For some of the more minor auto shows, a Top 10 list of the most important cars often covers most of the new debuts, but not so at the North American International Auto Show. Held each January in Detroit it's the obvious launch site for major products by the Big Three domestic automakers and over the years has also become the venue for important new models by the rest of the auto industry.

Domestics made their mark at this year's Detroit show, starting with one very different concept car revealed by Chevrolet. Called the Tru 140S it may look like some outrageously fast and expensive exotic machine, but it's neither. Based on the same front-drive platform as the Chevy Cruze, it is powered by the same 1.4-liter turbocharged 4-cylinder, which makes just 138 hp in that car.
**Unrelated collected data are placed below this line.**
(** * create_issues_from_csv: CSV rows to Jira issues

    A shallow embedding of [create_issues_from_csv.py] and the proofs of
    its field-mapping, document-conversion, request and batch-loop
    properties.

    Python values are modelled as follows.
    - [str] is a sequence of Unicode code points ([list N]); the built-in
      methods the script calls ([str.splitlines], [str.strip],
      [str.rstrip], [str.split], [str.startswith]) follow CPython's
      definition, including the Unicode line boundaries and white space.
    - [dict] is an association list in insertion order with unique keys:
      assignment replaces the value in place or appends a new entry.
    - the JSON-like values put in a payload or parsed from a response are
      the inductive type [pyobj] (numbers are integers).
    - exceptions are the inductive type [exn]; code that can raise returns
      a [result].
    - the environment, the file system and the HTTP server are explicit:
      a record [os_env] that is only read, and a world state [W] that
      [requests.post] threads. *)

From Stdlib Require Import String Ascii DecimalString.
From Stdlib Require Import List NArith ZArith Bool Lia.
Import ListNotations.

Set Warnings "-register-all".

(** ** Strings *)

Definition char := N.
Definition str := list char.

(** A literal of the source; every literal of the script is ASCII. *)
Definition lit (s : string) : str :=
  List.map N_of_ascii (list_ascii_of_string s).

Fixpoint str_eqb (a b : str) : bool :=
  match a, b with
  | [], [] => true
  | x :: a', y :: b' => N.eqb x y && str_eqb a' b'
  | _, _ => false
  end.

(** Truth value of a string: [bool(s)], false exactly on the empty one. *)
Definition truthy (s : str) : bool :=
  match s with [] => false | _ :: _ => true end.

(** Truth value of an optional string: [None] and the empty string are
    false. *)
Definition truthy_opt (o : option str) : bool :=
  match o with Some s => truthy s | None => false end.

(** [x or ''] for an optional string [x]. *)
Definition or_empty (o : option str) : str :=
  match o with
  | Some s => if truthy s then s else []
  | None => []
  end.

Definition LF : char := 10%N.
Definition CR : char := 13%N.
Definition COMMA : char := 44%N.
Definition SLASH : char := 47%N.

(** Line boundaries of [str.splitlines]: \n \v \f \r, the separators
    U+001C..U+001E, NEL U+0085, LS U+2028 and PS U+2029. *)
Definition is_linebreak (c : char) : bool :=
  ((10 <=? c) && (c <=? 13) || (28 <=? c) && (c <=? 30)
   || (c =? 133) || (c =? 8232) || (c =? 8233))%N.

(** White space of [str.strip] with no argument ([str.isspace] per code
    point). *)
Definition is_space (c : char) : bool :=
  ((9 <=? c) && (c <=? 13) || (28 <=? c) && (c <=? 32)
   || (c =? 133) || (c =? 160) || (c =? 5760)
   || (8192 <=? c) && (c <=? 8202)
   || (c =? 8232) || (c =? 8233) || (c =? 8239) || (c =? 8287)
   || (c =? 12288))%N.

(** [str.splitlines()]: [cur] holds, reversed, the characters of the line
    being read.  A line ends at a line boundary, "\r\n" counting as one;
    the text after the last boundary is a line only when it is not
    empty. *)
Fixpoint splitlines_from (cur : str) (s : str) : list str :=
  match s with
  | [] => match cur with [] => [] | _ :: _ => [rev cur] end
  | c :: rest =>
      if is_linebreak c then
        rev cur ::
        match rest with
        | c' :: rest' =>
            if (c =? CR)%N && (c' =? LF)%N
            then splitlines_from [] rest'
            else splitlines_from [] rest
        | [] => []
        end
      else splitlines_from (c :: cur) rest
  end.

Definition splitlines (s : str) : list str := splitlines_from [] s.

Fixpoint dropwhile (p : char -> bool) (s : str) : str :=
  match s with
  | [] => []
  | c :: rest => if p c then dropwhile p rest else s
  end.

Definition lstrip_by (p : char -> bool) (s : str) : str := dropwhile p s.
Definition rstrip_by (p : char -> bool) (s : str) : str :=
  rev (dropwhile p (rev s)).

(** [s.strip()] *)
Definition strip (s : str) : str := rstrip_by is_space (lstrip_by is_space s).

(** [s.rstrip(chars)] *)
Definition rstrip (chars : str) (s : str) : str :=
  rstrip_by (fun c => existsb (N.eqb c) chars) s.

(** [s.split(sep)] for a one-character separator: every occurrence
    separates, so the empty string gives one empty piece. *)
Fixpoint split_from (sep : char) (cur : str) (s : str) : list str :=
  match s with
  | [] => [rev cur]
  | c :: rest =>
      if (c =? sep)%N then rev cur :: split_from sep [] rest
      else split_from sep (c :: cur) rest
  end.

Definition split (sep : char) (s : str) : list str := split_from sep [] s.

Fixpoint startswith (prefix s : str) : bool :=
  match prefix, s with
  | [], _ => true
  | p :: prefix', c :: s' => N.eqb p c && startswith prefix' s'
  | _ :: _, [] => false
  end.

(** [str(n)] for an integer. *)
Definition str_of_int (z : Z) : str :=
  lit (NilZero.string_of_int (Z.to_int z)).

(** ** Dictionaries *)

Definition dict (V : Type) := list (str * V).

Fixpoint dict_get {V} (k : str) (d : dict V) : option V :=
  match d with
  | [] => None
  | (k', v) :: d' => if str_eqb k k' then Some v else dict_get k d'
  end.

(** [d[k] = v] *)
Fixpoint dict_set {V} (k : str) (v : V) (d : dict V) : dict V :=
  match d with
  | [] => [(k, v)]
  | (k', v') :: d' =>
      if str_eqb k k' then (k', v) :: d' else (k', v') :: dict_set k v d'
  end.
Designed, along with the Code 130R concept, as part of an initiative to attract youth buyers back to the brand, Chevy seems serious about the concept, even announcing that if it made production, the target price would be around the $20,000 mark.

More: *Top 10 Cars of the Detroit Auto Show* on Autoguide.com


----------



## MarkG (Jan 7, 2012)

*Nice looking car*

I really like the look of the car and would have seriously considered it instead of the cruze!


----------